Resource contention is one of the most critical issues in any virtualized environment. When contention occurs, applications slow down and your users are affected. Up until now two different methodologies have been employed to mitigate the risk of contention, with varied results. But now I want to introduce you to the new “game changing” method available from VMware: Predictive DRS! But first a bit of a history lesson on the original two methods.
The first of these is the Reactive Method which focuses on resolving unexpected resource demand. The most widely used example of a reactive solution is VMware’s Distributed Resource Scheduler, or DRS. As the day progresses, workloads may need more resources, which can lead to contention on the host. The reactive method moves VMs around to ensure all workloads get the resources they need and applications remain healthy. Note this method needs only a minimal amount of VMs to be moved in order to be effective, which means minimal overhead. The reactive method only moves VMs when contention approaches, so it’s possible (however remote) for users to feel some effects of the contention before it’s resolved.

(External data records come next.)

Lemma overview_page_bounds_witness :
  Z.of_nat (length [ {| di_id := 1%N; di_collection_ids := [5%N];
                        di_user_id := 7%N; di_document_type := "txt";
                        di_metadata := PDict []; di_title := "t";
                        di_version := "v0"; di_size_in_bytes := 10;
                        di_ingestion_status := "success";
                        di_kg_extraction_status := "success";
                        di_created_at := 100; di_updated_at := 100 |} ])
    <= 1
  /\ (0 <= 3 ->
      Z.of_nat (length [ {| di_id := 1%N; di_collection_ids := [5%N];
                            di_user_id := 7%N; di_document_type := "txt";
                            di_metadata := PDict []; di_title := "t";
                            di_version := "v0"; di_size_in_bytes := 10;
                            di_ingestion_status := "success";
                            di_kg_extraction_status := "success";
                            di_created_at := 100; di_updated_at := 100 |} ])
        <= 3).
Proof.
  apply (overview_page_bounds Sample.enums Sample.limits None None None 0 3 Sample.one_row).
  reflexivity.
Defined.

(** ** Looking a document up by its id *)

Lemma keyed_by_id_insert (t : Table) (r : Row) :
  keyed_by_id t -> keyed_by_id (<[document_id r := r]> t).
Proof.
  intros Hk k r' H.
  destruct (decide (k = document_id r)) as [->|Hne].
  - rewrite lookup_insert_eq in H. injection H as <-. reflexivity.
  - rewrite lookup_insert_ne in H by congruence. apply Hk, H.
Qed.
(** * ScopeGuard-AI: segmentation, rule engine and scoring

    A shallow embedding of [extractor.py], [nlp_rules.py] and
    [reporter.py], and the properties of the specification that concern
    them.

    Modelling conventions.
    - A Python [str] is a [string]; every [ascii] stands for the code point
      with the same number, so the texts covered are those over code points
      0..255.  The classes [\s], [\w], [\d], [str.strip], [str.lower] and
      case-insensitive matching are those of Python 3 on that range.
    - A [dict] is a [gmap] with string keys; where iteration order matters
      (the table [section_headers]) it is an association list.
    - A regular expression is a term of [regex]; [re_run] lists the ways a
      backtracking matcher can match at the start of a text, in the order the
      matcher tries them, so the first one is the match Python reports. *)

From Stdlib Require Import Ascii String NArith ZArith Lia.
From stdpp Require Import gmap strings list fin_maps.

Local Open Scope char_scope.
Local Open Scope string_scope.
Local Open Scope stdpp_scope.
Local Open Scope list_scope.

(** ** Characters *)

Module Char.

Definition code (c : ascii) : N := N_of_ascii c.

Definition between (lo hi : N) (c : ascii) : bool :=
  (lo <=? code c)%N && (code c <=? hi)%N.

(** [str.isspace] on one code point: the characters [str.strip] removes
    and [\s] matches. *)
Definition is_space (c : ascii) : bool :=
  between 9 13 c || between 28 32 c
  || (code c =? 133)%N || (code c =? 160)%N.

(** [\d]: the decimal digits. *)
Definition is_digit (c : ascii) : bool := between 48 57 c.

(** [\w]: alphanumeric code points and the underscore. *)
Definition is_word (c : ascii) : bool :=
  is_digit c || between 65 90 c || between 97 122 c || (code c =? 95)%N
  || (code c =? 170)%N || between 178 179 c || (code c =? 181)%N
  || between 185 186 c || between 188 190 c
  || between 192 214 c || between 216 246 c || between 248 255 c.

(** [ \t] *)
Definition is_blank (c : ascii) : bool :=
  (code c =? 32)%N || (code c =? 9)%N.

(** [str.lower] on one code point. *)
Definition lower (c : ascii) : ascii :=
  if between 65 90 c || between 192 214 c || between 216 222 c
  then ascii_of_N (code c + 32)
  else c.

(** [str.upper] on an unaccented letter. *)
Definition upper (c : ascii) : ascii :=
  if between 97 122 c then ascii_of_N (code c - 32) else c.

Definition is_alpha (c : ascii) : bool :=
  between 65 90 c || between 97 122 c.

Definition eqb_ci (ignorecase : bool) (p x : ascii) : bool :=
  if ignorecase then Ascii.eqb (lower p) (lower x) else Ascii.eqb p x.

End Char.

Global Arguments Char.is_space : simpl never.
Global Arguments Char.is_digit : simpl never.
Global Arguments Char.is_word : simpl never.
Global Arguments Char.is_blank : simpl never.
Global Arguments Char.is_alpha : simpl never.
Global Arguments Char.lower : simpl never.
Global Arguments Char.upper : simpl never.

The next approach, the Balanced Method, has become more popular recently. This method focuses on balancing workloads across hosts and clusters to mitigate the risk of growing workloads. This can be an effective way to avoid hot spots by spreading workloads out evenly. However, the constant movement of VMs every day means the potential for overhead is huge. There is also no guarantee that a balanced environment will avoid all contention, so the Reactive Method is still needed here. VMware DRS can be configured to use the Balanced Method and, together with vRealize Operations, can balance workloads both within and across clusters in your environment. DRS and vR Ops allow you to set the amount of balance you are trying to drive, thus allowing you to control how much overhead you are willing to tolerate to obtain that balance. In vSphere 6.5, an additional policy is exposed in the DRS configuration screen that provides the option to choose balance based on number of VMs rather than load (although in cases of extreme resource contention, the VM number might become uneven in order to keep workloads happy). It’s important to note this method is very popular among a lot of niche vendor products. They may give it a fancy name to make it seem like it is doing something more, but in the end it falls into the balance bucket.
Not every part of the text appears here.